The non-performing loan ratio in 1H19 decreased by 3 bp to 1 from 1Q19.
43%; attention loans fell by 1bp to 2 from the end of 18 years.
8%; 1H19 overdue loan supplement 1.
43%, an increase of 16bp from the end of 18 years, but the proportion of loans overdue within 90 days only increased by 7bp, and the structure is healthier.
Non-performing loan deviation increased by 7 compared with the beginning of the year.
1 up to 67.
2%, the standard of bad identification is slightly loose; the net generation rate of bad is 1.
41%, an increase of 15bp in the early 18 years, the pressure of bad generation increased slightly.
1H19 loan-to-loan ratio of 3.
11%, 8杭州桑拿网bp earlier; provision coverage ratio of 218.
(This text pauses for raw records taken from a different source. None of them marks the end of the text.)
(** C6.  When [version] differs from the stamp of the cache,
    [GetTemplate] does not look at what the cache holds: its result is
    the same for any cache, and it leaves the cache stamped with the
    version and holding no other key than that of the call.  When they
    agree and the key is in the cache, the cached template is returned
    and nothing changes.  After [GetTemplate], a registration, or any
    number of them below [2 ^ int_bits], makes them differ. *)
Theorem cache_invalidation fuel fs templatePathArr f :
  (version f ≠ templateCacheVersion f →
   (∀ cache, GetTemplate fuel fs templatePathArr (with_templateCache cache f) =
             GetTemplate fuel fs templatePathArr f) ∧
   let f' := (GetTemplate fuel fs templatePathArr f).2 in
   templateCacheVersion f' = version f' ∧
   ∀ k, k ≠ Join templatePathArr "<" → templateCache f' !! k = None) ∧
  (version f = templateCacheVersion f →
   ∀ tmpl, templateCache f !! Join templatePathArr "<" = Some tmpl →
           GetTemplate fuel fs templatePathArr f = (Ok tmpl, f)) ∧
  (in_int_range (version f) →
   (∀ file p,
      let f1 := AddFile file p (GetTemplate fuel fs templatePathArr f).2 in
      version f1 ≠ templateCacheVersion f1) ∧
   (∀ walk err p,
      walk ≠ [] → Z.of_nat (List.length walk) < 2 ^ int_bits →
      let f1 := (AddDirectory walk err p
                   (GetTemplate fuel fs templatePathArr f).2).2 in
      version f1 ≠ templateCacheVersion f1)).
Proof.
  split_and!.
  - intros Hstale. split.
    + intros cache. unfold GetTemplate.
      by rewrite !reset_cache_stale by done.
    + destruct (GetTemplate_cache fuel fs templatePathArr f) as (Hv & Hs & Hc).
      cbv zeta. split; [congruence|]. intros k Hk. rewrite Hc by done.
      by rewrite reset_cache_stale.
  - intros Hfresh tmpl Hhit. unfold GetTemplate. cbv zeta.
    rewrite reset_cache_fresh by done. by rewrite Hhit.
  - intros Hrange.
    destruct (GetTemplate_cache fuel fs templatePathArr f) as (Hv & Hs & _).
    cbv zeta in *. split.
    + intros file p. simpl. rewrite Hv, Hs. apply wrap_add_ne; [done|].
      by vm_compute.
    + intros walk err p Hwalk Hlen.
      rewrite AddDirectory_version by (by rewrite Hv).
      rewrite AddDirectory_stamp, Hv, Hs. apply wrap_add_ne; [done|].
      split; [|done]. destruct walk; [done|]. simpl List.length. lia.
Qed.

Lemma is_Ok_true {A : Type} (o : outcome A) : is_Ok o = true → ∃ a, o = Ok a.
Proof. destruct o as [a|e]; [by exists a | done]. Qed.

(** A template that [GetTemplate] returns is in the cache under the key
    of the call, and the cache is stamped with the version. *)
Lemma GetTemplate_Ok_cached fuel fs paths f tmpl f' :
  GetTemplate fuel fs paths f = (Ok tmpl, f') →
  version f' = version f ∧ templateCacheVersion f' = version f' ∧
  templateCache f' !! Join paths "<" = Some tmpl.
Proof.
  intros H.
  pose proof (GetTemplate_cache fuel fs paths f) as (Hv & Hs & _).
  rewrite H in Hv, Hs. simpl in Hv, Hs.
  split; [done|]. split; [congruence|].
  unfold GetTemplate in H. cbv zeta in H.
  destruct (templateCache (reset_cache f) !! Join paths "<") as [t|] eqn:Hc.
  - by injection H as <- <-.
  - destruct (compile_paths _ _ _ _) as [[t|e] f2]; [|done].
    injection H as <- <-. simpl. apply lookup_insert_eq.
Qed.

End Cache.

Lemma cache_invalidation_witness :
  let f := (GetTemplate (lib := demo_lib) 1 demo_fs ["/a.html"] demo_templates).2 in
  let f1 := AddFile "static/css/logo.png" "/logo.png" f in
  (∃ tmpl, GetTemplate 1 demo_fs ["/a.html"] f = (Ok tmpl, f)) ∧
  version f1 ≠ templateCacheVersion f1 ∧
  (∀ cache, GetTemplate 1 demo_fs ["/a.html"] (with_templateCache cache f1) =
            GetTemplate 1 demo_fs ["/a.html"] f1) ∧
  templateCacheVersion (GetTemplate 1 demo_fs ["/a.html"] f1).2 = 3.
Proof.
  cbv zeta.
  destruct (cache_invalidation (lib := demo_lib) 1 demo_fs ["/a.html"]
              demo_templates) as (_ & _ & Hadd).
  specialize (Hadd ltac:(by vm_compute)) as [Hadd _].
  specialize (Hadd "static/css/logo.png" "/logo.png"). cbv zeta in Hadd.
  assert (is_Ok (GetTemplate (lib := demo_lib) 1 demo_fs ["/a.html"]
                   demo_templates).1 = true) as Hok
    by (vm_compute; reflexivity).
  apply is_Ok_true in Hok as [tmpl Hok].
  destruct (GetTemplate 1 demo_fs ["/a.html"] demo_templates) as [r f] eqn:HG.
  simpl in Hok. subst r. cbn [snd] in *.
  destruct (GetTemplate_Ok_cached _ _ _ _ _ _ HG) as (Hv & Hs & Hc).
  destruct (cache_invalidation (lib := demo_lib) 1 demo_fs ["/a.html"] f)
    as (_ & Hhit & _).
  destruct (cache_invalidation (lib := demo_lib) 1 demo_fs ["/a.html"]
              (AddFile "static/css/logo.png" "/logo.png" f))
    as (Hstale & _ & _).
  destruct (Hstale Hadd) as (Hany & Hstamp & _). cbv zeta in Hstamp.
  split; [|split; [exact Hadd|split; [exact Hany|]]].
  - exists tmpl. apply Hhit; [by rewrite Hs | exact Hc].
  - rewrite Hstamp.
    destruct (GetTemplate_cache 1 demo_fs ["/a.html"]
                (AddFile "static/css/logo.png" "/logo.png" f)) as (Hv1 & _).
    cbv zeta in Hv1. rewrite Hv1. cbn [version AddFile]. rewrite Hv.
    vm_compute. reflexivity.
Defined.

(** ** Further properties: resolving what was, and was not, registered *)

Section Resolution.
Context {lib : GoLib}.

Lemma same_entries_refl f : same_entries f f.
Proof. done. Qed.

Lemma same_entries_trans f g h :
  same_entries f g → same_entries g h → same_entries f h.
Proof. unfold same_entries. congruence. Qed.

Lemma same_entries_type l ct f :
  same_entries f (update_file l (set_ContentType ct) f).
Proof. by destruct (update_file_same_registration l (set_ContentType ct) f)
         as (_ & _ & _ & ? & _). Qed.

Lemma same_entries_finish l fc f0 f2 (file0 : File) :
  store f0 !! l = Some file0 → Content file0 = None →
  same_entries f0 f2 → same_entries f0 (finish l fc f2).
Proof.
  unfold same_entries. intros _ _ <-.
  by destruct (finish_same_registration l fc f2) as (_ & _ & _ & ? & _).
Qed.

Lemma AddDirectory_entries_other walk err virtualPath f p :
  (∀ a rel, (a, rel) ∈ walk → virtualPath +:+ rel ≠ p) →
  entries (AddDirectory walk err virtualPath f).2 !! p = entries f !! p.
Proof.
  unfold AddDirectory. cbn [snd]. revert f.
  induction walk as [|[a rel] rest IH]; intros f Hp; simpl; [done|].
  rewrite IH.
  - simpl. apply lookup_insert_ne. apply (Hp a rel). apply elem_of_cons. by left.
  - intros a' rel' Hin. apply (Hp a' rel'). apply elem_of_cons. by right.
Qed.
Lemma match_is_part (re : RegExp) (content : str) (m : MatchResult) :
  global re = true -> starts_with_a_character re ->
  In m (matches re content) ->
  0 < length (group m 0) /\
  index m + length (group m 0) <= length content /\
  group m 0 = substring content (index m) (index m + length (group m 0)).
Proof.
  intros G P Hm.
  pose proof (@matches_scanned re content G P) as S.
  pose proof (@scanned_bounds _ _ _ _ _ S Hm) as B. unfold span_end in B.
  pose proof (is_match_text (@matches_are_matches re content m G P Hm)) as T.
  repeat apply conj; try lia.
  unfold substring.
  replace (index m + length (group m 0) - index m) with (length (group m 0))
    by lia.
  now rewrite T.
Qed.

(** X1: the matched text of every reference is a non-empty part of the
    document, which lies at the offset of the reference; and two references
    of the same form never share text: the matched text of the one that
    starts first ends at or before the start of the other. *)
Theorem references_of_a_form_do_not_overlap (content filePath : str) :
  (forall (i : nat) (r : ImageReference),
      In (i, r) (occurrences content filePath) ->
      0 < length (Ref.fullMatch r) /\
      i + length (Ref.fullMatch r) <= length content /\
      Ref.fullMatch r = substring content i (i + length (Ref.fullMatch r))) /\
  (forall (i i' : nat) (r r' : ImageReference),
      (In (i, r) (md_occurrences content filePath) /\
       In (i', r') (md_occurrences content filePath)) \/
      (In (i, r) (html_occurrences content filePath) /\
       In (i', r') (html_occurrences content filePath)) ->
      i < i' ->
      i + length (Ref.fullMatch r) <= i').
Proof.
  split.
  - intros i r H. unfold occurrences in H. apply in_app_iff in H as [H|H].
    + apply md_occurrence_match in H as (m & Hm & -> & Hr).
      apply md_body_fields in Hr. subst r. cbn [Ref.fullMatch].
      exact (@match_is_part mdRegex content m eq_refl mdRegex_progress Hm).
    + apply html_occurrence_match in H as (m & Hm & -> & Hr).
      apply html_body_fields in Hr. subst r. cbn [Ref.fullMatch].
      exact (@match_is_part htmlRegex content m eq_refl htmlRegex_progress Hm).
  - intros i i' r r' [(H & H')|(H & H')] Hlt.
    + apply md_occurrence_match in H as (m & Hm & -> & Hr).
      apply md_occurrence_match in H' as (m' & Hm' & -> & Hr').
      apply md_body_fields in Hr, Hr'. subst r r'. cbn [Ref.fullMatch].
      pose proof (@matches_scanned mdRegex content eq_refl mdRegex_progress) as S.
      pose proof (@scanned_disjoint _ _ _ _ _ _ S Hm Hm' Hlt) as D.
      unfold span_end in *. lia.
    + apply html_occurrence_match in H as (m & Hm & -> & Hr).
      apply html_occurrence_match in H' as (m' & Hm' & -> & Hr').
      apply html_body_fields in Hr, Hr'. subst r r'. cbn [Ref.fullMatch].
      pose proof (@matches_scanned htmlRegex content eq_refl htmlRegex_progress) as S.
      pose proof (@scanned_disjoint _ _ _ _ _ _ S Hm Hm' Hlt) as D.
      unfold span_end in *. lia.
Qed.

Lemma references_of_a_form_do_not_overlap_witness :
  let content := txt "![a](a.png) ![b](b.png)" in
  (0 < length (txt "![b](b.png)") /\
   12 + length (txt "![b](b.png)") <= length content /\
   txt "![b](b.png)" = substring content 12 (12 + length (txt "![b](b.png)"))) /\
  0 + length (txt "![a](a.png)") <= 12.
Proof.
  intros content.
  pose (a := {| Ref.alt := txt "a"; Ref.path := txt "a.png";
                Ref.fullMatch := txt "![a](a.png)";
                Ref.sourceFile := txt "doc.md"; Ref.lineNumber := 1 |}).
  pose (b := {| Ref.alt := txt "b"; Ref.path := txt "b.png";
                Ref.fullMatch := txt "![b](b.png)";
                Ref.sourceFile := txt "doc.md"; Ref.lineNumber := 1 |}).
  split.
  - apply (proj1 (references_of_a_form_do_not_overlap content (txt "doc.md"))
             12 b).
    vm_compute. right. left. reflexivity.
  - apply (proj2 (references_of_a_form_do_not_overlap content (txt "doc.md"))
             0 12 a b).
    + left. vm_compute. split; [left; reflexivity|right; left; reflexivity].
    + lia.
Defined.

Lemma startsWith_app (x a b : str) :
  startsWith x a = false -> startsWith x (a ++ b) = false.
Proof.
  revert x. induction a as [|c a IH]; intros x H; [destruct x; discriminate|].
  destruct x as [|d x]; [reflexivity|]. cbn [app startsWith] in *.
  destruct (Ascii.eqb d c); [|reflexivity]. cbn [andb] in *. now apply IH.
Qed.

Lemma count_newlines_firstn (n : nat) (x : str) :
  count_newlines (firstn n x) <= count_newlines x.
Proof.
  unfold count_newlines. revert n. induction x as [|c x IH]; intros [|n]; simpl;
    try lia.
  specialize (IH n). destruct (ascii_dec c newline); lia.
Qed.

Lemma count_newlines_firstn_mono (n n' : nat) (x : str) :
  n <= n' -> count_newlines (firstn n x) <= count_newlines (firstn n' x).
Proof.
  intros H. replace (firstn n x) with (firstn n (firstn n' x)).
  - apply count_newlines_firstn.
  - rewrite firstn_firstn. now rewrite Nat.min_l.
Qed.

(** X2: in the result of an extraction every reference has a non-empty path
    that begins with neither "http://" nor "https://", names the document it
    was called with, and has a line number between 1 and the number of lines
    of the text. *)
Theorem extracted_reference_fields (content filePath : str)
    (refs : list ImageReference) (r : ImageReference) :
  extractImageReferences content filePath = Some refs ->
  In r refs ->
  Ref.path r <> [] /\
  startsWith (Ref.path r) (txt "http://") = false /\
  startsWith (Ref.path r) (txt "https://") = false /\
  Ref.sourceFile r = filePath /\
  1 <= Ref.lineNumber r <= line_count content.
Proof.
  rewrite extractImageReferences_occurrences. intros [= <-] Hin.
  apply in_map_iff in Hin as ((i & r') & Hr & Hin). simpl in Hr. subst r'.
  assert (Hline : forall m, 1 <= line_of content m <= line_count content).
  { intros m. rewrite line_of_newlines. unfold line_count.
    rewrite split_length. fold (count_newlines content).
    pose proof (count_newlines_firstn (index m) content). lia. }
  unfold occurrences in Hin. apply in_app_iff in Hin as [Hin|Hin].
  - apply md_occurrence_match in Hin as (m & Hm & -> & Hr).
    destruct (md_body_kept _ _ _ _ Hr) as (H1 & H2 & _).
    apply md_body_fields in Hr. subst r. cbn [Ref.path Ref.sourceFile Ref.lineNumber].
    apply (@matches_are_matches mdRegex content m eq_refl mdRegex_progress) in Hm.
    destruct (md_match_shape Hm) as (a & p & rest & _ & _ & _ & Hne & Hg).
    unfold group in *. rewrite Hg in *. cbn [nth] in *. auto.
  - apply html_occurrence_match in Hin as (m & Hm & -> & Hr).
    pose proof (html_body_kept _ _ _ _ Hr) as H1.
    apply html_body_fields in Hr. subst r. cbn [Ref.path Ref.sourceFile Ref.lineNumber].
    apply (@matches_are_matches htmlRegex content m eq_refl htmlRegex_progress) in Hm.
    destruct (html_match_shape Hm)
      as (attrs & q1 & p & q2 & tail & rest & _ & _ & _ & _ & _ & Hne & _ & _ & _ & Hg).
    unfold group in *. rewrite Hg in *. cbn [nth] in *.
    repeat apply conj; auto.
    + apply (@startsWith_app p (txt "http") (txt "://")). exact H1.
    + apply (@startsWith_app p (txt "http") (txt "s://")). exact H1.
    + apply Hline.
    + apply Hline.
Qed.

Lemma extracted_reference_fields_witness :
  1 <= 2 <= line_count (txt "intro" ++ [newline] ++ txt "<img src='a.png'>").
Proof.
  apply (@extracted_reference_fields
           (txt "intro" ++ [newline] ++ txt "<img src='a.png'>") (txt "doc.md")
           [ {| Ref.alt := []; Ref.path := txt "a.png";
                Ref.fullMatch := txt "<img src='a.png'>";
                Ref.sourceFile := txt "doc.md"; Ref.lineNumber := 2 |} ]
           {| Ref.alt := []; Ref.path := txt "a.png";
              Ref.fullMatch := txt "<img src='a.png'>";
              Ref.sourceFile := txt "doc.md"; Ref.lineNumber := 2 |}).
  - vm_compute. reflexivity.
  - left. reflexivity.
Defined.

(** X3: a reference of the markdown form can be rebuilt from its fields: its
    matched text is [![alt](path)], the alt text has no closing bracket, the
    path has no closing parenthesis, and the lower-cased extension of the
    path is one of the recognized ones. *)
Theorem markdown_reference_rebuilds (content filePath : str) (i : nat)
    (r : ImageReference) :
  In (i, r) (md_occurrences content filePath) ->
  Ref.fullMatch r = txt "![" ++ Ref.alt r ++ txt "](" ++ Ref.path r ++ txt ")" /\
  ~ In "]"%char (Ref.alt r) /\
  ~ In ")"%char (Ref.path r) /\
  includes IMAGE_EXTENSIONS (toLowerCase (extname (Ref.path r))) = true.
Proof.
  intros H. apply md_occurrence_match in H as (m & Hm & -> & Hr).
  destruct (md_body_kept _ _ _ _ Hr) as (_ & _ & Hext).
  apply md_body_fields in Hr. subst r.
  cbn [Ref.path Ref.alt Ref.fullMatch].
  apply (@matches_are_matches mdRegex content m eq_refl mdRegex_progress) in Hm.
  destruct (md_match_shape Hm) as (a & p & rest & _ & Ha & Hp & _ & Hg).
  unfold group in *. rewrite Hg in *. cbn [nth] in *. auto.
Qed.
(** * video_downloader.py: a shallow embedding of [VideoDownloader]

    The batch driver of [src/video_downloader.py] is embedded as a
    state-and-exception monad over the fields of the [VideoDownloader]
    object, the two ledger files and a history of the external calls the
    program makes.  Everything the program cannot decide by itself (the
    CSV file, the proxy-issuing service, the two external tools, the
    directory listing, the operator at the checkpoint, whether the file
    system takes a write to the error ledger, how long a call takes)
    comes from a [World] record of oracles, so that every definition
    below runs on a concrete world. *)

From Stdlib Require Import ZArith Ascii String DecimalString DecimalPos.
From stdpp Require Import gmap strings list.

#[local] Set Warnings "-clear-no-such-hyp".

Local Open Scope string_scope.
Local Open Scope Z_scope.

(** ** Python strings *)

Module PyStr.

(** [str.isspace] restricted to the ASCII range: tab, line feed, vertical
    tab, form feed, carriage return, the four separators 0x1c-0x1f and
    the space. *)
Definition isspace (c : ascii) : bool :=
  let n := nat_of_ascii c in
  ((9 <=? n) && (n <=? 13) || (28 <=? n) && (n <=? 32))%nat.

Fixpoint lstrip (s : string) : string :=
  match s with
  | "" => ""
  | String c s' => if isspace c then lstrip s' else s
  end.

Definition rstrip (s : string) : string := String.rev (lstrip (String.rev s)).

(** [s.strip()] *)
Definition strip (s : string) : string := rstrip (lstrip s).

(** [s.endswith(suf)]: some suffix of [s] is [suf]. *)
Fixpoint endswith (s suf : string) : bool :=
  String.eqb s suf ||
  match s with
  | "" => false
  | String _ s' => endswith s' suf
  end.

(** [s.startswith(pre)] *)
Definition startswith (s pre : string) : bool := String.prefix pre s.

(** [s.rfind(c)] for a one-character needle: the highest index, or -1. *)
Fixpoint rfind (c : ascii) (s : string) : Z :=
  match s with
  | "" => -1
  | String a s' =>
      let r := rfind c s' in
      if 0 <=? r then r + 1 else if Ascii.eqb a c then 0 else -1
  end.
03%, an increase of nearly 10 units earlier, and increased risk resistance.
Investment suggestion: Leading comprehensive operation capabilities, large ROE construction banks, strong profitability, ROE level ranks first among the four major banks (as of 1Q19); 1H19 personal banking business profit of 85.9 billion, accounting for nearly 45%, is well deservedLarge retail bank; leading in breadth of industry coverage; owns CCB funds, CCB Life, CCB PICC, CCB Financial and other subsidiaries in the non-banking financial sector. CCB Financial is the first wealth management subsidiary established in China.
We maintain its 1x 19-year PB target estimate, corresponding to 8.
33 yuan / share, maintain “overweight” rating.
Risk warning: the quality of assets deteriorates badly; the cost of debt rises too quickly.